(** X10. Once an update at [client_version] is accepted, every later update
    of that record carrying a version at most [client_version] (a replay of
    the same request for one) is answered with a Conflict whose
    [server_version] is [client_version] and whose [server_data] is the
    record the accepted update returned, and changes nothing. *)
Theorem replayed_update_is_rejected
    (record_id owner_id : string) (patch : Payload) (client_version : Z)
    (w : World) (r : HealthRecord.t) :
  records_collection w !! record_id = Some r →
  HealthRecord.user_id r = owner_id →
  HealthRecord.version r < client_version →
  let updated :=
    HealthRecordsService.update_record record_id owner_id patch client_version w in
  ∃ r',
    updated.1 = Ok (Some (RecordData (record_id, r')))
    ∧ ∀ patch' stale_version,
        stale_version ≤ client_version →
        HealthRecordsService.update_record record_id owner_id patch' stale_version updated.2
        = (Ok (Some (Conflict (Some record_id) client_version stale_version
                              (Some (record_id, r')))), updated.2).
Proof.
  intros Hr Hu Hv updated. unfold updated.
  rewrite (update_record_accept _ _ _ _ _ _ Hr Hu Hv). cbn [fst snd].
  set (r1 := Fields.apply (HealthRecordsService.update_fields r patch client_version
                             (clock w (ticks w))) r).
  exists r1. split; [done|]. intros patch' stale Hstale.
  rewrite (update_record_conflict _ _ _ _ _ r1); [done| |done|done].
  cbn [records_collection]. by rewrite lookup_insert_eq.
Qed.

#####

Wherever the word "patch" turns up in the material, copy the whole line.

    (record_id owner_id : string) (patch : Payload) (client_version : Z)
    HealthRecordsService.update_record record_id owner_id patch client_version w in
    ∧ ∀ patch' stale_version,
        HealthRecordsService.update_record record_id owner_id patch' stale_version updated.2
  set (r1 := Fields.apply (HealthRecordsService.update_fields r patch client_version
  exists r1. split; [done|]. intros patch' stale Hstale.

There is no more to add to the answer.